First, let me tell the definition of series I use. Let $S$ be any set. Let $f: S \to \mathbb{C}$ be a function. We say $\sum_{n \in S}f(n)$ converges to $F\in \mathbb{C}$ if the following condition is satisfied:
For all $\epsilon > 0$, there is a finite subset $T_0$ of $S$ such that if $T\supseteq T_0$ and $T$ is a finite subset of $S$, then
$$\left|\sum_{n \in T} f(n)-F\right| < \epsilon$$
I know the basics about this kind of summation. I want to show the following:
$$\sum_{n \in \mathbb{Z}} \sum_{k \in \mathbb{Z}} a_k b_{n-k} z^n =\left(\sum_{n \in \mathbb{Z}}a_n z^n\right)\left(\sum_{n \in \mathbb{Z}}b_n z^n\right)$$
where $z\in \mathbb{C}$ and $|z|=1$, $(a_n)_n, (b_n)_n \in l^1(\mathbb{Z}) = \{(x_n)_{n\in \mathbb{Z}}: \sum_n|x_n| <\infty\}$.
I have shown that the two series on the right side converge (they converge absolutely). So, let $\epsilon > 0$ be given.Denote their sums with $A$ and $B$, resp. Choose finite subsets $T_0, T_1$ such that ($\subseteq_f$ means finite subset)
$$T_0 \subseteq T \subseteq_f \mathbb{Z} \implies \left|\sum_{n \in T} a_n z^n – A\right| < \epsilon$$
$$T_1 \subseteq T \subseteq_f \mathbb{Z} \implies \left |\sum_{n \in T} a_n z^n – A\right| < \epsilon$$
Then, I'm unsure how to proceed. The double sum is confusing me, as it means I will have to deal with two infinite sums at once.
Any help is appreciated!
Best Answer
Let $\alpha=\sum_{k\in{\mathbb Z}}|a_k|$ and $\beta=\sum_{k\in{\mathbb Z}}|b_k|$. Let also $s_n=\sum_{k\in \mathbb Z} a_kb_{n-k}$ (I presume that you already know how to show that $s_n$ is absolutely convergent, with $|s_n| \leq \alpha\beta$, so I'll skip that part. I'll add it in if you ask).

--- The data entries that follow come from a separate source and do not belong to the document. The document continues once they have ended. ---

(** The triple loop, when every owned cell has a value: it fills exactly
    the owned cells. *)
Lemma cold_ice_loops (E : IceModelVec3 S) :
  (forall i j k, owned m i j k -> exists v, cold_ice_cell m i j k = Return v) ->
  exists E',
    for_loop (Z.to_nat (xm (grid m))) (xs (grid m)) (fun i =>
      for_loop (Z.to_nat (ym (grid m))) (ys (grid m)) (fun j =>
        for_loop (Z.to_nat (Mz (grid m))) 0 (fun k =>
          coldIceLevel m i j k))) E = Return E' /\
    fills m (owned m) E E'.
Proof.
  intros Hcells.
  destruct (for_loop_fills
    (fun t i j k => i = t /\ ys (grid m) <= j < ys (grid m) + ym (grid m) /\ 0 <= k < Mz (grid m))
    (fun i => for_loop (Z.to_nat (ym (grid m))) (ys (grid m)) (fun j =>
       for_loop (Z.to_nat (Mz (grid m))) 0 (fun k => coldIceLevel m i j k)))
    (Z.to_nat (xm (grid m))) (xs (grid m)) E) as [E' [Hrun Hfill]].
  - intros; lia.
  - intros; lia.
  - intros i E1 Hi.
    destruct (for_loop_fills
      (fun t i' j k => i' = i /\ j = t /\ 0 <= k < Mz (grid m))
      (fun j => for_loop (Z.to_nat (Mz (grid m))) 0 (fun k => coldIceLevel m i j k))
      (Z.to_nat (ym (grid m))) (ys (grid m)) E1) as [E2 [Hrun2 Hfill2]].
    + intros; lia.
    + intros; lia.
    + intros j E3 Hj.
      destruct (for_loop_fills
        (fun t i' j' k => i' = i /\ j' = j /\ k = t)
        (fun k => coldIceLevel m i j k)
        (Z.to_nat (Mz (grid m))) 0 E3) as [E4 [Hrun4 Hfill4]].
      * intros; lia.
      * intros; lia.
      * intros k E5 Hk.
        destruct (Hcells i j k) as [v Hv]; [unfold owned; lia|].
        exists (set_level E5 i j k v). split.
        -- unfold coldIceLevel. unfold cold_ice_cell in Hv.
           destruct (ltb (lit 0%Q) (sub (vH m i j) (zlevels (grid m) k))).
           ++ rewrite Hv, then_Return. reflexivity.
           ++ injection Hv as <-. reflexivity.
        -- intros i' j' k'. unfold set_level. split.
           ++ intros (-> & -> & ->). rewrite !Z.eqb_refl. cbn. symmetry. exact Hv.
           ++ intros Hn.
              destruct (i' =? i) eqn:Ei, (j' =? j) eqn:Ej, (k' =? k) eqn:Ek;
                cbn; try reflexivity.
              apply Z.eqb_eq in Ei, Ej, Ek. tauto.
      * exists E4. split; [exact Hrun4|].
        intros i' j' k'. destruct (Hfill4 i' j' k') as [Hin Hout]. split.
        -- intros (-> & -> & Hk'). apply Hin. exists k'. split; [lia | tauto].
        -- intros Hn. apply Hout. intros [t [Ht (-> & -> & ->)]]. apply Hn. lia.
    + exists E2. split; [exact Hrun2|].
      intros i' j' k'. destruct (Hfill2 i' j' k') as [Hin Hout]. split.
      * intros (-> & Hj' & Hk'). apply Hin. exists j'. split; [lia | tauto].
      * intros Hn. apply Hout. intros [t [Ht (-> & -> & Hk')]]. apply Hn. lia.
  - exists E'. split; [exact Hrun|].
    intros i j k. destruct (Hfill i j k) as [Hin Hout]. split.
    + intros (Hi & Hj & Hk). apply Hin. exists i. split; [lia | tauto].
    + intros Hn. apply Hout. intros [t [Ht (-> & Hj & Hk)]].
      apply Hn. unfold owned. lia.
Qed.

(** Conversely, when the triple loop returns, every owned cell had a
    value. *)
Lemma cold_ice_loops_inv (E E' : IceModelVec3 S) :
  for_loop (Z.to_nat (xm (grid m))) (xs (grid m)) (fun i =>
    for_loop (Z.to_nat (ym (grid m))) (ys (grid m)) (fun j =>
      for_loop (Z.to_nat (Mz (grid m))) 0 (fun k =>
        coldIceLevel m i j k))) E = Return E' ->
  forall i j k, owned m i j k -> exists v, cold_ice_cell m i j k = Return v.
Proof.
  intros Hrun i j k (Hi & Hj & Hk).
  destruct (for_loop_turns_return _ _ _ _ _ Hrun (Z.to_nat (i - xs (grid m))))
    as [E1 [E2 Hrun_i]]; [lia|].
  replace (xs (grid m) + Z.of_nat (Z.to_nat (i - xs (grid m)))) with i
    in Hrun_i by lia.
  destruct (for_loop_turns_return _ _ _ _ _ Hrun_i (Z.to_nat (j - ys (grid m))))
    as [E3 [E4 Hrun_j]]; [lia|].
  replace (ys (grid m) + Z.of_nat (Z.to_nat (j - ys (grid m)))) with j
    in Hrun_j by lia.
  destruct (for_loop_turns_return _ _ _ _ _ Hrun_j (Z.to_nat k))
    as [E5 [E6 Hrun_k]]; [lia|].
  replace (0 + Z.of_nat (Z.to_nat k)) with k in Hrun_k by lia.
  unfold coldIceLevel in Hrun_k. unfold cold_ice_cell.
  destruct (ltb (lit 0%Q) (sub (vH m i j) (zlevels (grid m) k))).
  - apply then_Return_inv in Hrun_k. destruct Hrun_k as [v [Hv _]].
    exists v. exact Hv.
  - eexists. reflexivity.
Qed.

End ColdIceFill.

Section ColdIceInit.
Import Thermo EnthalpyModel.
Local Open Scope Q_scope.

Variable ext : External Q.

(** With a zero water fraction only the temperature test of [getEnth] can
    end the run. *)
Lemma getEnth_cold_returns (config : NCConfigVariable Q) (T p : Q) :
  T <= water_melting_temperature config + 0.000001 ->
  exists E, getEnth config T 0 p = Return E.
Proof.
  intros HT. unfold getEnth. by_cases_on_tests; try lra.
  eexists. reflexivity.
Qed.

Lemma cold_ice_cell_cases (m : IceEnthalpyModel Q) (i j k : Z) :
  let depth := vH m i j - zlevels (grid m) k in
  (0 < depth ->
     cold_ice_cell m i j k
       = getEnth (config m) (T3 m i j k) 0
                 (getPressureFromDepth (config m) depth) /\
     getPressureFromDepth (config m) depth
       = surface_pressure (config m)
         + ice_density (config m) * earth_gravity (config m) * depth) /\
  (depth <= 0 -> cold_ice_cell m i j k = Return 0).
Proof.
  intros depth. subst depth. unfold cold_ice_cell, getPressureFromDepth.
  split; intros Hd; by_cases_on_tests; try lra; try split; reflexivity.
Qed.

(** [setEnth3FromT3_ColdIce] when every temperature in the ice is
    admissible. *)
Lemma setEnth3FromT3_ColdIce_returns (m : IceEnthalpyModel Q) :
  (forall v i j k, owned m i j k ->
     ghostComm ext (grid m) v i j k = v i j k) ->
  (forall i j k, owned m i j k ->
     0 < vH m i j - zlevels (grid m) k ->
     T3 m i j k <= water_melting_temperature (config m) + 0.000001) ->
  exists m',
    setEnth3FromT3_ColdIce ext m = Return m' /\
    (forall i j k, owned m i j k ->
       Return (Enth3 m' i j k) = cold_ice_cell m i j k) /\
    events m' = events m ++ [beginGhostComm "enthalpy"; endGhostComm "enthalpy"].
Proof.
  intros Hghost Hcold.
  destruct (cold_ice_loops m (Enth3 m)) as [E' [Hrun Hfill]].
  { intros i j k Hown.
    destruct (Qlt_le_dec 0 (vH m i j - zlevels (grid m) k)) as [Hd | Hd].
    - destruct (cold_ice_cell_cases m i j k) as [Hin _].
      destruct (Hin Hd) as [-> _].
      apply getEnth_cold_returns. exact (Hcold i j k Hown Hd).
    - destruct (cold_ice_cell_cases m i j k) as [_ Hout].
      exists 0. exact (Hout Hd). }
  eexists. split; [|split].
  - unfold setEnth3FromT3_ColdIce. rewrite Hrun, then_Return. reflexivity.
  - intros i j k Hown. cbn [Enth3 log with_Enth3].
    rewrite (Hghost _ _ _ _ Hown).
    destruct (Hfill i j k) as [Hin _]. exact (Hin Hown).
  - reflexivity.
Qed.

(** The bound on the temperatures is needed: when
    [setEnth3FromT3_ColdIce] returns, no owned cell in the ice was warmer
    than T_0 + 0.000001. *)
Lemma setEnth3FromT3_ColdIce_needs_cold (m m' : IceEnthalpyModel Q) :
  setEnth3FromT3_ColdIce ext m = Return m' ->
  forall i j k, owned m i j k ->
    0 < vH m i j - zlevels (grid m) k ->
    T3 m i j k <= water_melting_temperature (config m) + 0.000001.
Proof.
  unfold setEnth3FromT3_ColdIce. intros Hrun i j k Hown Hd.
  apply then_Return_inv in Hrun. destruct Hrun as [E' [Hloops _]].
  destruct (cold_ice_loops_inv m _ _ Hloops i j k Hown) as [v Hv].
  destruct (cold_ice_cell_cases m i j k) as [Hin _].
  destruct (Hin Hd) as [Hcell _]. rewrite Hcell in Hv.
  unfold getEnth in Hv. revert Hv.
  by_cases_on_tests; intros Hv; try discriminate. lra.
Qed.

(** C6 (cold-ice initialisation).  When the base class has read the file
    and the file has no variable 'enthalpy', [initFromFile] sets the
    enthalpy from the temperature as cold ice with zero water fraction:
    every owned cell below the ice surface (depth > 0) gets
    getEnth(T, 0.0, p) with p = p_air + rho_i g depth, every owned cell at
    or above the surface gets 0, and the ghost communication of the enthalpy
    follows.  The temperatures in the ice are at most T_0 + 0.000001 (else
    [getEnth] ends the run), and the ghost communication leaves the owned
    cells as they are. *)
Theorem initFromFile_cold_ice (fname : string) (m m1 : IceEnthalpyModel Q)
    (nc : NCFile) :
  (forall v i j k, owned m1 i j k ->
     ghostComm ext (grid m1) v i j k = v i j k) ->
  IceModel_initFromFile ext fname m = Return m1 ->
  open_for_reading ext fname = Return nc ->
  "enthalpy" ∉ variables nc ->
  (forall i j k, owned m1 i j k ->
     0 < vH m1 i j - zlevels (grid m1) k ->
     T3 m1 i j k <= water_melting_temperature (config m1) + 0.000001) ->
  exists m',
    initFromFile ext fname m = Return m' /\
    (forall i j k, owned m1 i j k ->
       let depth := vH m1 i j - zlevels (grid m1) k in
       (0 < depth ->
          Return (Enth3 m' i j k)
            = getEnth (config m1) (T3 m1 i j k) 0
                      (getPressureFromDepth (config m1) depth) /\
          getPressureFromDepth (config m1) depth
            = surface_pressure (config m1)
              + ice_density (config m1) * earth_gravity (config m1) * depth) /\
       (depth <= 0 -> Enth3 m' i j k = 0)) /\
    events m' = events m1 ++ init_messages fname.
Proof.
  intros Hghost Hbase Hopen Hno Hcold.
  unfold initFromFile.
  rewrite Hbase, then_Return, Hopen, then_Return.
  rewrite bool_decide_eq_false_2 by exact Hno.
  match goal with
  | |- context [setEnth3FromT3_ColdIce ext ?x] => set (m2 := x)
  end.
  destruct (setEnth3FromT3_ColdIce_returns m2 Hghost Hcold)
    as [m' [Hrun [Hcells Hev]]].
  exists m'. split; [exact Hrun|]. split.
  - intros i j k Hown. cbv zeta.
    specialize (Hcells i j k Hown).
    destruct (cold_ice_cell_cases m1 i j k) as [Hpos Hneg].
    change (cold_ice_cell m2 i j k) with (cold_ice_cell m1 i j k) in Hcells.
    split.
    + intros Hd. destruct (Hpos Hd) as [Hcell Hp].
      split; [|exact Hp]. rewrite Hcells. exact Hcell.
    + intros Hd. specialize (Hneg Hd). rewrite Hneg in Hcells.
      injection Hcells as ->. reflexivity.
  - rewrite Hev. subst m2. cbn [events log]. rewrite <- !app_assoc. reflexivity.
Qed.

End ColdIceInit.

Section TimeStep.
Import Thermo EnthalpyModel.
Context {S : Type} `{Scalar S}.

Let $\varepsilon > 0$. Let $\eta$ be another positive number, chosen according to $\varepsilon$, in a way to be determined later. We know that there is a $N$ such that
$$ \sum_{|k|\gt N} |a_k| \leq \eta, \sum_{|l|\gt N} |b_l| \leq \eta. \tag{1} $$
From the first inequality in (1), we deduce that $\sum_{|k|\gt N} |a_kb_l| \leq \eta |b_l|$, and summing on $l$ we deduce $\sum_{|k|\gt N, l\in{\mathbb Z}} |a_kb_l| \leq \eta \beta$. Similarly, we have $\sum_{|l|\gt N, k\in{\mathbb Z}} |a_kb_l| \leq \eta \alpha$. Adding up the two, we deduce
$$ \sum_{|k|>N \textrm{or} |l|>N} |a_kb_l| \leq (\alpha+\beta) \eta \tag{2} $$
A consequence of (2) is that for any $S\subseteq {\mathbb Z}^2$, we have
$$ \Bigg|\sum_{(k,l)\in S} a_kb_lz^{k+l} - \sum_{(k,l)\in S\cap [-N,N]^2} a_kb_lz^{k+l} \Bigg| \leq (\alpha+\beta) \eta \tag{3} $$
As a special case, we deduce that for any finite subset $T$ of $\mathbb Z$,
$$ \Bigg| \sum_{k+l \in T} a_kb_lz^{k+l} - \sum_{k+l \in T, |k| \leq N, |l| \leq N} a_kb_{l}z^{k+l} \Bigg| \leq (\alpha+\beta) \eta \tag{4} $$
Notice that when $T$ contains $T_0=[-2N,2N]$, in the second big sum, the condition $k+l\in T$ follows automatically from the two others, and may therefore be omitted.
So when $T \supseteq T_0$, (4) may be rewritten as
$$ \Bigg| \sum_{n\in T} s_nz^{n} - \sum_{|k| \leq N, |l| \leq N} a_kb_{l}z^{k+l} \Bigg| \leq (\alpha+\beta) \eta \tag{5} $$ Now, particularizing (3) a second time,
$$ \Bigg| AB - \sum_{|k| \leq N, |l| \leq N} a_kb_{l}z^{k+l} \Bigg| \leq (\alpha+\beta) \eta \tag{6} $$
Adding (5) and (6), we deduce $|\sum_{n\in T} s_nz^{n}-AB| \leq 2(\alpha+\beta) \eta$. Taking $\eta=\frac{\varepsilon}{2(\alpha+\beta)}$ finishes the proof.